(** * Phonebook application: contacts, credentials and CSV persistence

    A shallow embedding of [Unit09/Phonebook_Application/app/app.py] and of
    the parts of the Python standard library it relies on.

    Modelling conventions.
    - A Python [str] is a [string]: a sequence of characters, each one a
      code point in U+0000..U+00FF.  [str.lower], [str.startswith], the
      [in] operator and [str.encode] (UTF-8) are given for exactly these
      code points.
    - [dataclass] instances are records; [==] on them is equality of the
      record, as the generated [__eq__] compares the field tuples.
    - The file system is a function from file names to optional contents;
      a function that writes returns the new file system, a function that
      only reads returns none.  The platform is POSIX: [os.linesep] is a
      line feed.
    - An exception is a value of [exn]; code that may raise returns an
      [outcome].  Mutations done before the exception are kept in the
      state that is returned next to it.
    - The model stops short of the program at two places, each with a
      marker of its own that is no Python exception.  The records
      [Contact.t] and [User.t] have strings in their fields, so their
      loaders stop with [NoneInStrField] at a CSV record shorter than
      the header, where the program goes on with [None] in the fields;
      [OptContact] and [OptPhonebook] are the classes with such fields,
      and [load_contacts_widen] says that the two loaders agree
      everywhere else.  The validation loop of the handler [add_contact]
      stops with [BeyondLatin1] at a line whose title case has a code
      point above U+00FF.  The statements on handlers and sessions say
      on which files and lines they speak. *)

From Stdlib Require Import String Ascii List NArith Lia Bool Arith Sorted.
From Stdlib Require Import ZArith DecimalString Permutation.
Import ListNotations.
Open Scope string_scope.

(** ** Python strings *)

Module PyStr.

(** [s.startswith(p)] *)
Definition startswith (s p : string) : bool := String.prefix p s.

(** [str.lower] on one code point below U+0100: the letters A-Z and the
    Latin-1 capitals U+00C0..U+00DE (without the multiplication sign
    U+00D7) move up by 32, every other code point is its own lower case. *)
Definition lower_char (c : ascii) : ascii :=
  let n := N_of_ascii c in
  if ((65 <=? n) && (n <=? 90)
      || (192 <=? n) && (n <=? 222) && negb (n =? 215))%N
  then ascii_of_N (n + 32) else c.
(** ** The repetition loop *)

Lemma repetition_loop_frame (w : World) (image_path : string) (remaining : nat) :
  forall run st loc st1 res,
    repetition_loop w image_path remaining run st loc = (st1, res) ->
    same_but_predict_calls st st1.
Proof.
  induction remaining as [|n IH]; intros run st loc st1 res H; simpl in H.
  - inversion H; subst. repeat split.
  - destruct (Predict w (predict_calls st) image_path) as [ns outs|what].
    + apply IH in H. exact H.
    + inversion H; subst. repeat split.
Qed.

(** The loop ends normally exactly when three consecutive calls of
    [Predict] return; its locals are then the three samples, the outputs of
    the first call and the characters counted in them. *)
Lemma repetition_loop_completes (w : World) (image_path : string) (st st1 : State)
    (loc : RunLocals) :
  repetition_loop w image_path 3 0 st initial_locals = (st1, inl loc) <->
  exists ns0 o0 ns1 o1 ns2 o2,
    Predict w (predict_calls st) image_path = PredictReturns ns0 o0
    /\ Predict w (S (predict_calls st)) image_path = PredictReturns ns1 o1
    /\ Predict w (S (S (predict_calls st))) image_path = PredictReturns ns2 o2
    /\ st1 = tick_predict (tick_predict (tick_predict st))
    /\ loc = mkLocals
               [inference_ms_of_ns ns0; inference_ms_of_ns ns1; inference_ms_of_ns ns2]
               o0 (count_outputs o0 0).
Proof.
  split.
  - cbn. destruct (Predict w (predict_calls st) image_path) as [ns0 o0|] eqn:E0;
      [|discriminate].
    cbn. destruct (Predict w (S (predict_calls st)) image_path) as [ns1 o1|] eqn:E1;
      [|discriminate].
    cbn. destruct (Predict w (S (S (predict_calls st))) image_path) as [ns2 o2|] eqn:E2;
      [|discriminate].
    cbn. intros H. inversion H; subst.
    exists ns0, o0, ns1, o1, ns2, o2. repeat split; reflexivity.
  - intros (ns0 & o0 & ns1 & o1 & ns2 & o2 & E0 & E1 & E2 & -> & ->).
    cbn. rewrite E0. cbn. rewrite E1. cbn. rewrite E2. reflexivity.
Qed.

----

» **Activity**
Only lines holding the string "system" are wanted; gather each one from the entries above.

» **Response to this task**
    - The file system is a function from file names to optional contents;
      a function that writes returns the new file system, a function that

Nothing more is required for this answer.